Lesley Morris's case may be extreme, but is it inevitable that women will find it hard to cope where macho behaviour dominates? There are currently some 3,000 women working alongside men in the navy; more than double that in the army, over 5,000 in the airforce while 14 per cent of the police force are female. Yet the overall figures for sex discrimination cases are small - there have been nine industrial tribunals for sexual harassment across the armed forces since 1994. Undoubtedly, many incidents still go unreported, yet these statistics still point to a large number of women out there and coping. Could it be that some of them are simply better equipped in some way, mentally or physically, to combat strongholds of male chauvinism?

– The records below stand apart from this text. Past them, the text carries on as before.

(** * Bus ticket booking system: booking store and session query router

    A shallow embedding of [backend/database.py] (the SQLite booking store)
    and of the request handlers of [backend/main.py] (booking endpoints and
    the [/query/smart] cancellation dialogue), followed by the properties of
    the specification that are settled against them.

    Conventions of the embedding:
    - a Python [str] is a [string] holding its UTF-8 bytes; [strip] removes
      the whitespace code points of Python by their encodings; [str.lower]
      is an argument [lower] where names are compared, and [Py.lower], its
      restriction to A-Z, where the query is searched for the words cancel
      and cancellation (a text that holds the second holds the first, and
      A-Z are the only code points that lower to a letter of cancel, so
      the search finds the same);
    - a table is the list of its rows in insertion order; every function of
      [database.py] opens a connection, runs its statements and commits, so
      it is a function from the store to a result and a new store;
    - the module-level [sessions] dict is a [gmap] from session id to the
      session dict, a record of its four keys;
    - what the environment supplies ([uuid.uuid4()], [datetime.now()],
      SQLite's [CURRENT_TIMESTAMP] at each insert) is an explicit argument
      [Env];
    - [bus_data] (loaded from [data.json]) and the answer engine
      [get_answer], which may raise, are arguments as well. *)

From Stdlib Require Import ZArith Lia Ascii DecimalString DecimalNat.
From stdpp Require Import gmap strings list sorting.

(** ** Python string operations used by the handlers *)

Module Py.

(** [str.isspace] on the ASCII range: TAB, LF, VT, FF, CR, FS, GS, RS, US
    and the space. *)
Definition is_space (c : ascii) : bool :=
  match c with
  | "009" | "010" | "011" | "012" | "013"
  | "028" | "029" | "030" | "031" | " " => true
  | _ => false
  end%char.

Definition byte (c : ascii) : N := Ascii.N_of_ascii c.

(** The whitespace code points encoded in two bytes: U+0085 (C2 85) and
    U+00A0 (C2 A0). *)
Definition is_space2 (c1 c2 : ascii) : bool :=
  ((byte c1 =? 194) && ((byte c2 =? 133) || (byte c2 =? 160)))%N.

(** The whitespace code points encoded in three bytes: U+1680 (E1 9A 80),
    U+2000 to U+200A (E2 80 80 to E2 80 8A), U+2028, U+2029 and U+202F
    (E2 80 A8, A9, AF), U+205F (E2 81 9F) and U+3000 (E3 80 80). *)
Definition is_space3 (c1 c2 c3 : ascii) : bool :=
  (((byte c1 =? 225) && (byte c2 =? 154) && (byte c3 =? 128))
   || ((byte c1 =? 226) && (byte c2 =? 128)
       && (((128 <=? byte c3) && (byte c3 <=? 138))
           || (byte c3 =? 168) || (byte c3 =? 169) || (byte c3 =? 175)))
   || ((byte c1 =? 226) && (byte c2 =? 129) && (byte c3 =? 159))
   || ((byte c1 =? 227) && (byte c2 =? 128) && (byte c3 =? 128)))%N.

(** Removes the whitespace code points at the front of [s].  With
    [backwards], [s] is a reversed string, whose code points have their
    bytes in reverse order. *)
Fixpoint strip_front (backwards : bool) (s : string) : string :=
  match s with
  | "" => ""
  | String c1 s1 =>
      if is_space c1 then strip_front backwards s1
      else
        match s1 with
        | "" => s
        | String c2 s2 =>
            if (if backwards then is_space2 c2 c1 else is_space2 c1 c2)
            then strip_front backwards s2
            else
              match s2 with
              | "" => s
              | String c3 s3 =>
                  if (if backwards then is_space3 c3 c2 c1
                      else is_space3 c1 c2 c3)
                  then strip_front backwards s3
                  else s
              end
        end
  end.

Definition lstrip (s : string) : string := strip_front false s.

Definition rstrip (s : string) : string :=
  String.rev (strip_front true (String.rev s)).

(** [s.strip()] *)
Definition strip (s : string) : string := rstrip (lstrip s).

Definition lower_char (c : ascii) : ascii :=
  let n := Ascii.N_of_ascii c in
  if ((65 <=? n) && (n <=? 90))%N then Ascii.ascii_of_N (n + 32) else c.

(** [s.lower()] on the letters A-Z; every other byte is kept. *)
Fixpoint lower (s : string) : string :=
  match s with
  | "" => ""
  | String c s' => String (lower_char c) (lower s')
  end.

(** [s.startswith(p)] *)
Definition startswith (s p : string) : bool := String.prefix p s.

(** [s[n:]] *)
Fixpoint drop (n : nat) (s : string) : string :=
  match n, s with
  | O, _ => s
  | S _, "" => ""
  | S n', String _ s' => drop n' s'
  end.

(** [needle in hay] *)
Fixpoint contains (needle hay : string) : bool :=
  String.prefix needle hay ||
  match hay with
  | "" => false
  | String _ hay' => contains needle hay'
  end.

(** Truth value of an [Optional[str]]: [None] and the empty string are
    false. *)
Definition truthy (o : option string) : bool :=
  match o with
  | Some s => negb (String.eqb s "")
  | None => false
  end.

(** [a or b] for an [Optional[str]] [a] and a [str] [b]. *)
Definition or_str (a : option string) (b : string) : string :=
  match a with
  | Some s => if String.eqb s "" then b else s
  | None => b
  end.

Fixpoint zeros (n : nat) : string :=
  match n with
  | O => ""
  | S n' => String "0" (zeros n')
  end.

(** [f"{n:05d}"] for a natural number: decimal digits, padded with zeros
    on the left to at least five characters. *)
Definition format_05d (n : nat) : string :=
  let digits := NilZero.string_of_uint (Nat.to_uint n) in
  zeros (5 - String.length digits) +:+ digits.

(** The newline character of the message literals. *)
Definition nl : string := String "010" "".

End Py.

(** ** The booking store ([backend/database.py]) *)

(** A row of table [bookings].  [id] is the AUTOINCREMENT key,
    [created_at] the [CURRENT_TIMESTAMP] default, kept as a number of
    seconds (SQLite stores its text form, which orders the same way). *)
Record Booking := {
  id : Z;
  booking_id : string;
  name : string;
  phone : string;
  bus_provider : string;
  from_district : string;
  to_district : string;
  dropping_point : string;
  travel_date : string;
  num_passengers : Z;
  fare : Z;
  total_amount : Z;
  booking_date : string;
  status : string;
  cancelled_date : option string;
  created_at : Z
}.

(** The dict [create_booking] receives (and the [BookingResponse] model). *)
Module BookingData.
Record t := {
  booking_id : string;
  name : string;
  phone : string;
  bus_provider : string;
  from_district : string;
  to_district : string;
  dropping_point : string;
  travel_date : string;
  num_passengers : Z;
  fare : Z;
  total_amount : Z;
  booking_date : string;
  status : string
}.
End BookingData.

(** A row of table [chat_history]. *)
Record ChatRow := {
  chat_session_id : string;
  chat_phone : option string;
  chat_role : string;
  chat_message : string;
  chat_timestamp : Z
}.

(** A row of table [deleted_bookings]; [booking_data] holds the deleted row
    itself where the code stores its JSON dump. *)
Record DeletedRow := {
  deleted_booking_id : string;
  booking_data : Booking;
  deleted_date : Z;
  deleted_by_phone : string
}.

(** The database file: its three tables and the AUTOINCREMENT counter of
    [bookings]. *)
Record Store := {
  bookings : list Booking;
  bookings_seq : Z;
  chat_history : list ChatRow;
  deleted_bookings : list DeletedRow
}.

(** [init_database] on a new file. *)
Definition init_database : Store :=
  {| bookings := []; bookings_seq := 0; chat_history := [];
     deleted_bookings := [] |}.

(** What the environment supplies during one request. *)
Record Env := {
  uuid4 : string;            (* str(uuid.uuid4()) *)
  now_isoformat : string;    (* datetime.now().isoformat() *)
  current_timestamp : Z;     (* CURRENT_TIMESTAMP at the first insert *)
  reply_timestamp : Z        (* CURRENT_TIMESTAMP when the reply is logged *)
}.

(** The environment at the time the reply is logged. *)
Definition at_reply (env : Env) : Env :=
  {| uuid4 := uuid4 env; now_isoformat := now_isoformat env;
     current_timestamp := reply_timestamp env;
     reply_timestamp := reply_timestamp env |}.

Inductive exn :=
| HTTPException (status_code : Z) (detail : string)
| IntegrityError
| OtherException (type_name : string).

Inductive outcome (A : Type) :=
| Returned (a : A)
| Raised (e : exn).
Arguments Returned {A} a.
Arguments Raised {A} e.

Definition with_bookings (l : list Booking) (seq : Z) (db : Store) : Store :=
  {| bookings := l; bookings_seq := seq; chat_history := chat_history db;
     deleted_bookings := deleted_bookings db |}.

"You only hear about the extremes," says Cary Cooper, professor of organisational psychology at the University of Manchester, Institute of Science and Technology. "[That is] the woman who goes to a lawyer or the woman who becomes one of the boys. But the reality is somewhere in the middle. Women who cooperate in an all-male environment are pragmatic, they know how to use social skills to side-step problems." Psychologist Ros Taylor, who runs an employment consultancy, goes further. She claims there is a discernible pattern in the way these women behave. Women who survive best in a macho climate operate like gender chameleons, she believes. Far from adopting a crude "one of the boys" pose, they flick pragmatically between archetypes of male and female behaviour; laddish, flirtish, intuitive, aggressive - whatever suits the situation best.

Susan, 38, who worked as a train-driver with London Underground for nine years, is a good example of the "gender chameleon" syndrome. "On my first day there the guard said to me, 'Oi, make us a cup of tea love'. I replied, 'You must think I'm your wife, darling'. One time they wrote obscene graffiti on my locker. I'd always go to the graffiti and write a reply that was even cruder." It was a balancing act; knowing when to adapt to male codes and when to enforce her own. "I remember when I first asked if I could play cards with them. They looked at me as if to say, 'Oh God. It wants to join in'. As it happened I beat one of the men and he refused to pay me. I challenged him later and, grudgingly, he gave me the money. But after that the men knew if I played I expected to be paid." She also used her femininity when necessary. "If I needed to leave early from work I'd say, 'I've started my period'. I'd get as far as 'per...' and they'd say, 'Go home'. It was their unwillingness to make women part of everything that sometimes paid off."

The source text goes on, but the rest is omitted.